The summer heatwave that swept southern England last week made clear how extreme weather has begun to affect everyday business operations and productivity.
Yet the economic consequences of the climate crisis extend far beyond the hours lost to sweat and the early dismissal of children from scorching classrooms.
Last week, two timely interventions – one from the finance lobby group TheCityUK, and another from Swati Dhingra, an economist and independent member of the Bank of England’s Monetary Policy Committee – underscored the need for a more proactive government role in mitigating climate impacts in the coming years.
These voices come as Andy Burnham moves closer to a position at Number 10, adding political momentum to the debate on climate‑related financial stability.
TheCityUK’s report, produced in collaboration with insurer Marsh, examined the growing challenge of insuring homes and businesses against the costs of increasingly frequent and severe weather events.
With wildfires, floods and other extremes becoming more common and intense, the report argues that insurers are struggling to price risk accurately, leading to expanding “protection gaps.”
It notes that “traditional actuarial methods – the backbone of insurance pricing – assume a stable probability of loss year to year. That assumption is becoming less reliable as climate hazards intensify, eroding the confidence insurers have in modeling future losses.”
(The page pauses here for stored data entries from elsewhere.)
Lemma next_at_spec depth : forall c k pr,
  Project.counters pr = Some (c, k) -> iterating c k pr ->
  (length (Project.points_values pr) - k < depth)%nat ->
  match remaining_points c k pr with
  | [] =>
      Project.next_at depth pr
      = (Project.Raise Project.StopIteration,
         Project.with_counters (Some (0, length (Project.points_values pr))%nat) pr)
  | x :: rest =>
      exists c' k',
        Project.next_at depth pr = (Project.Ok x, Project.with_counters (Some (c', k')) pr) /\
        iterating c' k' pr /\ remaining_points c' k' pr = rest
  end.
Proof.
  induction depth as [|depth IH]; intros c k pr Hc [Hk Hi] Hd; [lia|].
  cbn [Project.next_at]. rewrite Hc.
  destruct (length (Project.points_values pr) <=? k)%nat eqn:Ek.
  - apply Nat.leb_le in Ek. assert (k = length (Project.points_values pr)) as -> by lia.
    assert (Hnone : Project.points_values pr !! length (Project.points_values pr) = None)
      by (apply lookup_ge_None; lia).
    unfold remaining_points. rewrite Hnone, drop_ge by lia. simpl.
    destruct Hi as [->|(d & Hd' & _)]; [|congruence].
    destruct pr; simpl in *. now subst.
  - apply Nat.leb_gt in Ek.
    destruct (_ !! k) as [d|] eqn:Hd';
      [change (Project.points_values pr !! k = Some (d : Project.dict Point)) in Hd'
      |change (Project.points_values pr !! k = None) in Hd'; apply lookup_ge_None in Hd'; lia].
    assert (Hrem : remaining_points c k pr
                   = drop c (Project.dict_values d) ++ remaining_points 0 (S k) pr).
    { unfold remaining_points at 1. now rewrite Hd', remaining_next_dict. }
    destruct (length d =? 0)%nat eqn:E0.
    + apply Nat.eqb_eq in E0. destruct d; [|discriminate]. clear E0.
      rewrite Hrem. unfold Project.dict_values at 1. cbn [map]. rewrite drop_nil. simpl app.
      replace (k + 1)%nat with (S k) by lia.
      specialize (IH 0%nat (S k) (Project.with_counters (Some (0, S k)%nat) pr) eq_refl).
      apply IH; [split; [simpl in *; lia|now left]|simpl in *; lia].
    + apply Nat.eqb_neq in E0.
      assert (Hlt : (c < length d)%nat).
      { destruct Hi as [->|(d' & Hd'' & Hlt)]; [lia|]. congruence. }
      assert (Hx : is_Some (Project.dict_values d !! c)).
      { apply lookup_lt_is_Some_2. unfold Project.dict_values. now rewrite length_map. }
      destruct Hx as [x Hx]. rewrite Hx, Hrem, (drop_S _ _ _ Hx). simpl app.
      destruct (length d <=? c + 1)%nat eqn:E1.
      * apply Nat.leb_le in E1. exists 0%nat, (k + 1)%nat. split; [reflexivity|].
        split; [split; [lia|now left]|].
        replace (k + 1)%nat with (S k) by lia.
        rewrite drop_ge; [reflexivity|]. unfold Project.dict_values. rewrite length_map. lia.
      * apply Nat.leb_gt in E1. exists (c + 1)%nat, k. split; [reflexivity|].
        split; [split; [lia|right; exists d; split; [exact Hd'|lia]]|].
        replace (c + 1)%nat with (S c) by lia.
        unfold remaining_points at 1. now rewrite Hd', remaining_next_dict.
Qed.

Lemma drain_spec recursion_limit n : forall c k pr,
  (3 <= recursion_limit)%nat ->
  Project.counters pr = Some (c, k) -> iterating c k pr ->
  (length (remaining_points c k pr) < n)%nat ->
  Project.drain recursion_limit n pr
  = (remaining_points c k pr, Some Project.StopIteration,
     Project.with_counters (Some (0, 3)%nat) pr).
Proof.
  induction n as [|n IH]; intros c k pr Hrl Hc Hi Hn; [lia|].
  simpl Project.drain. unfold Project.__next__.
  pose proof (next_at_spec (S recursion_limit) c k pr Hc Hi) as H.
  destruct (remaining_points c k pr) as [|x rest] eqn:Er.
  - rewrite H by (simpl; lia). reflexivity.
  - destruct H as (c' & k' & -> & Hi' & Hr'); [simpl; lia|].
    rewrite (IH c' k' (Project.with_counters (Some (c', k')) pr) Hrl eq_refl).
    + now rewrite <- Hr'.
    + exact Hi'.
    + change (length (remaining_points c' k' pr) < n)%nat. rewrite Hr'. simpl in Hn. lia.
Qed.

(** X20.  Iterating over a project returns every point once: the boreholes,
    then the probes, then the other points, each kind in the order it was
    added, as many points as [size] counts, and then stops. *)
Theorem iteration_returns_all_points recursion_limit n pr :
  (3 <= recursion_limit)%nat -> (Project.size pr < n)%nat ->
  Project.for_each recursion_limit n pr
  = (all_points pr, Some Project.StopIteration, Project.with_counters (Some (0, 3)%nat) pr)
  /\ length (all_points pr) = Project.size pr.
Proof.
  intros Hrl Hn.
  assert (Hlen : length (all_points pr) = Project.size pr).
  { unfold all_points, Project.size, Project.points_values, Project.dict_values. simpl.
    rewrite !length_app, !length_map. simpl. lia. }
  split; [|exact Hlen].
  unfold Project.for_each.
  rewrite (drain_spec recursion_limit n 0%nat 0%nat (Project.__iter__ pr) Hrl eq_refl).
  - unfold remaining_points, all_points. simpl. reflexivity.
  - split; [simpl; lia|now left].
  - assert (remaining_points 0 0 (Project.__iter__ pr) = all_points pr) as -> by reflexivity.
    rewrite Hlen. exact Hn.
Qed.

End ProjectIteration.

Section ProjectQuery.

Context {Point : Type}.
Implicit Types (d other : Project.dict Point) (pr : Project.t Point).

Lemma update_disjoint other : forall d,
  NoDup (map fst d ++ map fst other) -> Project.update d other = d ++ other.
Proof.
  unfold Project.update.
  induction other as [|[k v] other IH]; intros d H; simpl; [now rewrite app_nil_r|].
  assert (Hk : Project.contains k d = false).
  { destruct (Project.contains k d) eqn:E; [|reflexivity].
    apply contains_keys in E. apply NoDup_app in H as (_ & H & _).
    exfalso. apply (H k E). simpl. left. }
  rewrite (setitem_new _ _ _ Hk), IH.
  - now rewrite <- app_assoc.
  - rewrite map_app, <- app_assoc. exact H.
Qed.

Lemma length_setitem k (v : Point) d : (length (Project.setitem k v d) <= S (length d))%nat.
Proof.
  induction d as [|[k' v'] d IH]; simpl; [lia|].
  destruct (String.eqb k k'); simpl; lia.
Qed.

Lemma length_update other : forall d,
  (length (Project.update d other) <= length d + length other)%nat.
Proof.
  unfold Project.update.
  induction other as [|[k v] other IH]; intros d; simpl; [lia|].
  specialize (IH (Project.setitem k v d)). pose proof (length_setitem k v d). lia.
Qed.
This shortfall leaves many homeowners and businesses vulnerable, with possessions and livelihoods exposed in the event of natural disasters.
Because insurance plays a vital role in facilitating investment, TheCityUK warns that challenges in pricing climate risk will reverberate through the financial system, affecting bankability, investability and overall economic order. The association argues that the issue is “not simply a sectoral concern but a foundational one.”
Indeed, the climate‑driven financial strain has the potential to accelerate a broader economic crisis if left unaddressed.
The report contends that the private sector can help by developing climate‑resilience models in insurance, but that public or semi‑public backstops may also be necessary.
In a related vein, Dhingra’s speech highlighted how worldwide weather extremes, such as droughts and heavy rainfall, are pushing UK inflation.
She illustrated this by noting that “chocolate alone contributed approximately one percentage point to UK food inflation in 2025, driven by a surge in cocoa prices caused mainly by extreme heat in West Africa and the fact that chocolate represents nearly six percent of the UK food basket.”
Further evidence appears in a recent Energy and Climate Intelligence Unit analysis, which found that 13 percent of UK food imports last year came from the world’s least climate‑resilient yet most weather‑exposed nations.
These imports include rice from India, citrus and soft fruits from South Africa, Peru and Egypt, coffee from Vietnam and Brazil, as well as bananas from Colombia and Ecuador and tea from Kenya.
While price shifts for items such as a bar of chocolate or a basket of bananas may seem trivial, they reflect the harsh realities faced by workers in those importing countries, where the Energy and Climate Intelligence Unit estimates that agricultural labourers in the 15 most climate‑vulnerable nations lost 216 billion hours to heat stress in 2024.
When these price increases impact the UK, the Bank’s Monetary Policy Committee is expected to respond. However, Dhingra points out that raising interest rates to counter climate‑related inflation also raises the cost of borrowing for essential net‑zero and adaptation projects.
Similarly, using higher rates to curb inflation from volatile energy prices – such as those triggered recently by the Iran conflict – can dampen investment in renewable alternatives that would safeguard the UK against future geopolitical shocks.
Her argument is that monetary policy, alongside government tax and spending decisions, must work in concert to break this vicious cycle.
“Monetary policy remains essential for anchoring inflation expectations and preventing short‑term price shocks from permeating broader wage and price settings, but it is a blunt instrument for addressing relative‑price shocks arising from climate change, energy markets or the green transition,” she said.
Instead, she suggests that governments should be prepared to cushion consumers against these recurring shocks through targeted support measures, enabling the Bank to concentrate on the macro‑economic outlook and preventing knock‑on effects on green infrastructure investment. This could involve subsidies, price controls or temporary tax adjustments.
Having weathered recent economy‑wide shocks—from Covid to Ukraine to the Iran conflict—politicians now feel more confident intervening in markets in ways that were once taboo.
One of Burnham’s early decisions will concern the extent and timing of intervention this autumn to shield the public from the full impact of the Middle East crisis on energy bills.
But in an era of escalating climate emergencies, shocks are arriving faster and more intensely, demanding that policymakers act decisively—crucially while safeguarding the progression of the green transition.